I picked up his chin to make him look at me. “Milo, I’m very proud of you for saving Keno. But you’re forbidden from touching guns without supervision from Keno or an adult except in emergencies.”
“Nana! That’s not fair!”
“Yes, it is, and I’m not negotiating about it.”
“When my uncles come back, can I shoot with them?”
Would his uncles be coming back? It didn’t seem like it.
“As long as it’s okay with them. But I’m worried about you. Nothing makes you happy except guns. That’s not good.”
“Guess there’s not much to be happy about.”
I sighed and hugged Milo to me. “I understand, honey, but you have to try. . . . Why don’t you play sports with those Ibanez boys? They’re almost your age.”
“I don’t think they like me,” he said.
“Why? Were you mean to them?”
“Not mean, just... you know.”
“Not friendly?”
“Yeah.”
“I bet you can win them back over. Why don’t you invite them to play soccer or Monopoly? That could be a start.”
“Can I? Today?”
“Yes, today.” I handed his Aviators back to him.
Milo stuck the sunglasses on, crookedly, and started to run away, but then he stopped. “I’m happier now,” he said.
“Really? How come?”
“Because, when Tasha died,
I couldn’t do anything. But now I did something.” My skinny, thirteen-year-old grandson squared his shoulders, adjusted his sunglasses, and gave me a very adult grin. Then he sped away toward the Barnes’ house where the Ibanez boys lived.
I was seriously conflicted about Milo—worried sick about the effects of the violence on him but also elated to see him feel empowered again. It was horrifying to me that it took such nasty violence to empower him.
Had our lives really become a clichéd version of a post-apocalyptic movie—marauding thieves raping and pillaging, and the meek taking up arms to defend themselves, thereby corrupting their souls?
All we needed to make the motif complete were heinous hordes of zombies, vampires, and pod people. And possibly some UFOs.
After we set provisions aside for communal canning and baking, we divvied up the remaining food at the Mint and gave each household its share. The stock looked awfully paltry once it was divided. It couldn’t last more than six months, if that.
The loss of peanut butter and powdered milk and eggs for the kids and the nursing or pregnant women overwhelmed me. We still had lots of beans and grains in various forms, but those could be pretty indigestible if they were the only food one had to eat.
Yet the biggest loss, to my mind, was the vegetable oil. We had less than a half-gallon per person left. What would happen to us with no fat in our diets? It was bound to cause some sort of malnutrition.

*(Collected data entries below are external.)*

(** * LLM_RAG: the adapter manager, the vector-store gateway and the
      ingestion pipeline, embedded in Rocq.

    The development follows the Python sources
      src/milvus_service.py, src/vllm_service.py, src/lora_manager.py and
      src/data_ingestion.py.
    Python integers are [Z], Python strings are [string], dictionaries used
    as maps are stdpp [gmap]s, numpy arrays are lists of rows.  External
    services (the Milvus collection, the vLLM HTTP endpoint, the embedding
    model, the document readers) are interfaces given as type classes; the
    state they keep is threaded explicitly through a state-and-exception
    monad. *)

From Stdlib Require Import ZArith String Ascii DecimalString DecimalZ Lia.
From stdpp Require Import base option list strings gmap.

Local Open Scope Z_scope.

(** ** Python values *)

Module Py.

(** [str(n)] for an integer. *)
Definition int_str (n : Z) : string := NilZero.string_of_int (Z.to_int n).

(** [s[:n]] for [0 <= n]. *)
Fixpoint str_take (n : N) (s : string) : string :=
  match s with
  | EmptyString => EmptyString
  | String c r =>
      if (n =? 0)%N then EmptyString else String c (str_take (N.pred n) r)
  end.

(** [s[n:]] for [0 <= n]. *)
Fixpoint str_drop (n : N) (s : string) : string :=
  match s with
  | EmptyString => EmptyString
  | String c r => if (n =? 0)%N then s else str_drop (N.pred n) r
  end.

We could get fat from animals, but the bony rabbits and scrawny chickens around here wouldn’t provide much fat per serving, plus we only got to eat meat once or twice a month. We had more fresh eggs now. Surely, they contained a bit of fat.
I’d always been stressed about cooking oil, but now I became obsessed with it. I spent days digging through books. Finally, I found instructions about pressing peanut and sunflower oils. I got the crew to start planting sunflowers. They would grow fast and could be put almost anywhere as long as they had sun. We could plant peanuts next spring.
On top of our food losses from thievery and bullets, something was terribly wrong with our tomatoes. They had a blight or fungus. From photos I found in gardening books, the tomato diseases seemed impossible to distinguish. We tried different remedies—spraying water mixed with baking soda and dish soap, painstakingly removing blighted leaves—while the tomato plants continued to blotch and wither, and the few tomatoes we harvested were full of black splotches. We needed more biodiversity to protect us from a disease like this, which might affect one variety of tomatoes but spare others. I had heirloom varieties of tomato seed we could try.